Les quatre premiers concertos de
Mozart
ne sont pas toujours enregistrés dans les intégrales (Brendel par exemple). Le jeune surdoué n'a que 11 ans lors de leur
écriture. Leopold, le père, maître avant Dieu de la progression de son fils, veille aux
règles de composition au-dessus des épaules du jeune prodige et la plupart
des thèmes sont des idées piochées à droite à gauche chez des petits maîtres
de l'époque complètement oubliés… Exercices scolaires besogneux d'un
apprenti ? C'est très vite dit. Sur son clavecin, Wolfgang invente le
concerto moderne. Certains lecteurs diraient "mais et
Bach
alors et ses concertos pour claviers déjà en trois mouvements, et aussi ceux
des jeunes
C.P.E Bach
et
Joseph Haydn
alors ?!". Bien vu ! Mais
Mozart
n'a sans doute jamais vu les partitions non encore imprimées de ces
compositions antérieures…
Revenons aux artistes cités ; les gravures des concertos datent de 1962. Tout mélomane un tant soit peu passionné par la musique de notre temps connaît Boulez, au moins de nom, l'un des pionniers les plus aventureux de la musique contemporaine d'après-guerre, même si la renommée de chef d'orchestre au niveau mondial éclipse le chercheur et compositeur controversé et, de nos jours, moins joué que Messiaen ou Dutilleux. Dès 1945, Boulez va tenter de doper la recherche musicale en France qui s'est un peu endormie en terme de modernité dans les années 20-40. De l'autre côté du Rhin, on explore l'univers sérialiste et le dodécaphonisme, jeux habiles de sonorités étranges utilisant au contraire de la tonalité l'intégralité des douze sons chromatiques dans un même thème ou une œuvre complète. Et cela avant qu'en 1934 les soudards nazis ne décrètent comme musique dégénérée les recherches de l'École de Vienne (Schoenberg, Berg, Webern) ou d'autres compositeurs anciens romantiques (évidement juifs, comme Mendelssohn). À la libération, Boulez a 20 ans et vivote en jouant de l'Onde Martenot à "Les Folies Bergère"… J. Il faut bien manger ! Mais l'homme a l'intention de foncer, de révolutionner le langage musical, la tradition académique… Hédoniste, le personnage ne s'en cachera jamais, sauf l'âge venu où, mettant de l'eau dans son vin, il découvrira avec gourmandise les partitions des prédécesseurs, analysant, admiratif, le génie du contrepoint d'un Bruckner (8ème symphonie à Vienne).
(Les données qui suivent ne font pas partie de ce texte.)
(** * Maze generator (maze.py): a shallow embedding and its properties

    The Python module defines a class [Maze] holding a sparse grid of
    [Maze.Cell] objects and a depth-first carving procedure.  Python
    integers are unbounded, so coordinates are [Z].  The dictionary
    [__cellrows] maps a row index to a dictionary from column index to
    the cell object; it also carries the two bounding-box lists under
    the keys ['min'] and ['max'], which are kept here as four optional
    integers ([None] in Python is [None] here). *)

From Stdlib Require Import Ascii.
From stdpp Require Import gmap strings list fin_maps relations.

Open Scope Z_scope.

(** ** Exceptions and results *)

(** The exceptions the interpreter raises on the paths of this module.
    [NoSuchObject] is not a Python exception: it is the result of
    following a reference to a stored cell that the store does not hold,
    which no run of the program produces (cells are never removed). *)
Inductive exn := AttributeError | TypeError | RecursionError | NoSuchObject.

Inductive result (A : Type) :=
| Ok (a : A)
| Raise (e : exn).
Arguments Ok {A} a.
Arguments Raise {A} e.

Global Instance exn_eq_dec : EqDecision exn.
Proof. solve_decision. Defined.

(** ** Cells *)

(** The attributes of a [Maze.Cell] object.  The back reference
    [__maze] is the one maze the cell belongs to and is passed
    explicitly to the operations that read it. *)
Record Cell := mkCell {
  x : Z;
  y : Z;
  empty : bool;
  wall_below : bool;
  wall_right : bool
}.

Global Instance Cell_eq_dec : EqDecision Cell.
Proof. solve_decision. Defined.

(** A reference to a cell object.  A real cell is constructed only by
    [createCell], which stores it under [__cellrows[y][x]] in the same
    call and never replaces or removes it, so the object is identified
    by its key: [Stored x y].  A cell built with [empty=True] is never
    stored; it is a value of its own: [Transient c]. *)
Inductive CellRef :=
| Stored (cx cy : Z)
| Transient (c : Cell).

(** ** The maze *)

Record Maze := mkMaze {
  max_width : Z;
  max_height : Z;
  min_x : option Z;   (* __cellrows['min'][0] *)
  min_y : option Z;   (* __cellrows['min'][1] *)
  max_x : option Z;   (* __cellrows['max'][0] *)
  max_y : option Z;   (* __cellrows['max'][1] *)
  cellrows : gmap Z (gmap Z Cell)  (* the integer keys of __cellrows *)
}.

(** [Maze.__init__] *)
Definition Maze_init (w h : Z) : Maze :=
  mkMaze w h None None None None ∅.

(** [self.__cellrows[y][x]] when both keys are present. *)
Definition cell_at (m : Maze) (px py : Z) : option Cell :=
  match cellrows m !! py with
  | None => None
  | Some row => row !! px
  end.

(** [Maze.cellExists] *)
Definition cellExists (m : Maze) (px py : Z) : bool :=
  match cellrows m !! py with
  | None => false
  | Some row =>
      match row !! px with
      | None => false
      | Some _ => true
      end
  end.

(** [Maze.Cell.__init__] *)
Definition Cell_init (m : Maze) (px py : Z) (e : bool) : Cell :=
  if e then mkCell px py e (cellExists m px (py + 1)) (cellExists m (px + 1) py)
  else mkCell px py e true true.

(** The object behind a reference. *)
Definition deref (m : Maze) (r : CellRef) : result Cell :=
  match r with
  | Transient c => Ok c
  | Stored px py =>
      match cell_at m px py with
      | Some c => Ok c
      | None => Raise NoSuchObject
      end
  end.

(** The attributes [x] and [y] of the referenced object; they are set
    by the constructor and never assigned again. *)
Definition ref_x (r : CellRef) : Z :=
  match r with Stored px _ => px | Transient c => x c end.
Definition ref_y (r : CellRef) : Z :=
  match r with Stored _ py => py | Transient c => y c end.

(** Assignment to an attribute of the stored object at [(px, py)]: the
    row dictionary keeps its keys, the object its identity. *)
Definition put_cell (m : Maze) (px py : Z) (c : Cell) : Maze :=
  match cellrows m !! py with
  | None => m
  | Some row =>
      mkMaze (max_width m) (max_height m) (min_x m) (min_y m) (max_x m) (max_y m)
             (<[py := <[px := c]> row]> (cellrows m))
  end.

(** [Maze.Cell.__str__] *)
Definition Cell_str (c : Cell) : string :=
  let ret := ""%string in
  let ret := if wall_below c then (ret +:+ "_")%string else (ret +:+ " ")%string in
  if wall_right c then (ret +:+ "|")%string
  else if wall_below c then (ret +:+ "_")%string else (ret +:+ " ")%string.

(** The assignments [self.__wall_right = False] and
    [self.__wall_below = False]. *)
Definition clear_right (c : Cell) : Cell :=
  mkCell (x c) (y c) (empty c) (wall_below c) false.
Definition clear_below (c : Cell) : Cell :=
  mkCell (x c) (y c) (empty c) false (wall_right c).
(** * Voice front end: intent parser and speech channel coordination

    A shallow embedding of [web/app.js]: the local intent parser
    [parseVoiceCommandLocal] with the string primitives it uses, and the
    event handlers that drive speech recognition (input) and speech
    synthesis (output) over the page's global flags and the browser's
    timer table.  [web/app.js] holds the script twice, a current version
    followed by an earlier one; the embedding follows the current one.

    JavaScript strings are modelled as [string] (a sequence of 8-bit
    characters): case mapping and white space are the ASCII ones, other
    characters are left untouched by [toLowerCase] / [toUpperCase] and are
    never white space. *)

From Stdlib Require Import Ascii String Bool Arith Lia DecimalString.
From stdpp Require Import base option list gmap strings.

Open Scope string_scope.

(** ** String primitives *)

Module Str.

(** [\s] restricted to ASCII: space, TAB, LF, VT, FF, CR. *)
Definition isSpace (c : ascii) : bool :=
  let n := nat_of_ascii c in
  (n =? 32)%nat || ((9 <=? n)%nat && (n <=? 13)%nat).

Definition lowerChar (c : ascii) : ascii :=
  let n := nat_of_ascii c in
  if (65 <=? n)%nat && (n <=? 90)%nat then ascii_of_nat (n + 32) else c.

Definition upperChar (c : ascii) : ascii :=
  let n := nat_of_ascii c in
  if (97 <=? n)%nat && (n <=? 122)%nat then ascii_of_nat (n - 32) else c.

Fixpoint map (f : ascii -> ascii) (s : string) : string :=
  match s with
  | EmptyString => EmptyString
  | String c s' => String (f c) (map f s')
  end.

(** [s.toLowerCase()], [s.toUpperCase()] *)
Definition toLowerCase : string -> string := map lowerChar.
Definition toUpperCase : string -> string := map upperChar.

Fixpoint trimStart (s : string) : string :=
  match s with
  | EmptyString => EmptyString
  | String c s' => if isSpace c then trimStart s' else s
  end.

Definition isEmpty (s : string) : bool :=
  match s with EmptyString => true | _ => false end.

Fixpoint trimEnd (s : string) : string :=
  match s with
  | EmptyString => EmptyString
  | String c s' =>
      let t := trimEnd s' in
      if isSpace c && isEmpty t then EmptyString else String c t
  end.

(** [s.trim()] *)
Definition trim (s : string) : string := trimEnd (trimStart s).

(** [s.startsWith(p)] *)
Fixpoint startsWith (p s : string) : bool :=
  match p, s with
  | EmptyString, _ => true
  | String _ _, EmptyString => false
  | String a p', String b s' => Ascii.eqb a b && startsWith p' s'
  end.

(** [s.includes(p)] *)
Fixpoint includes (s p : string) : bool :=
  startsWith p s ||
  match s with
  | EmptyString => false
  | String _ s' => includes s' p
  end.

(** [s.slice(n)] for [0 <= n] *)
Fixpoint drop (n : nat) (s : string) : string :=
  match n, s with
  | O, _ => s
  | S _, EmptyString => EmptyString
  | S k, String _ s' => drop k s'
  end.

(** [s.slice(0, n)] for [0 <= n] *)
Fixpoint take (n : nat) (s : string) : string :=
  match n, s with
  | O, _ => EmptyString
  | S _, EmptyString => EmptyString
  | S k, String c s' => String c (take k s')
  end.

(** [s.endsWith(p)] *)
Definition endsWith (p s : string) : bool :=
  (String.length p <=? String.length s)%nat &&
  String.eqb (drop (String.length s - String.length p) s) p.

(** [s.slice(0, -k)] for [0 < k] *)
Definition dropEnd (k : nat) (s : string) : string :=
  take (String.length s - k) s.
Yvonne Loriod et Pierre Boulez en 1956 |
Dans les années 50-60, ne reculant devant rien pour promouvoir les arts nouveaux, Boulez n'hésite pas à considérer les musiques du passé, du baroque au romantisme, comme obsolètes. Ses citations sont savoureuses et ses ennemis seront nombreux : «il faut brûler les maisons d’opéra», précisant que les interprètes passéistes et le public a l'esprit "fainéant" ont fossilisé le «divin Mozart», les représentations à la sauce "romantiques" effaçant par des lourdeurs symphoniques et des prouesses vocales hâbleuses la subversion et l'ironie cachées dans Don Juan, Cosi Fan Tutte ou encore le très maçonnique La flûte Enchantée… Boulez méprisant donc les musiques du passé ? Je le lis souvent. Non, je ne le pense pas. Par contre il apparait comme un novateur cherchant à rétablir un pont entre les fantaisies imaginatives des anciens de premier plan et les nouveaux formalismes de Stravinsky ou de Berg. Il cherche un retour aux sources à la quintessence et à la subtilité d'un Beethoven ou d'un Mozart en opposition à l'épaisseur du style baigné de sentimentalisme des interprétations des XIX et XXème siècles, si inspiré soient-elles.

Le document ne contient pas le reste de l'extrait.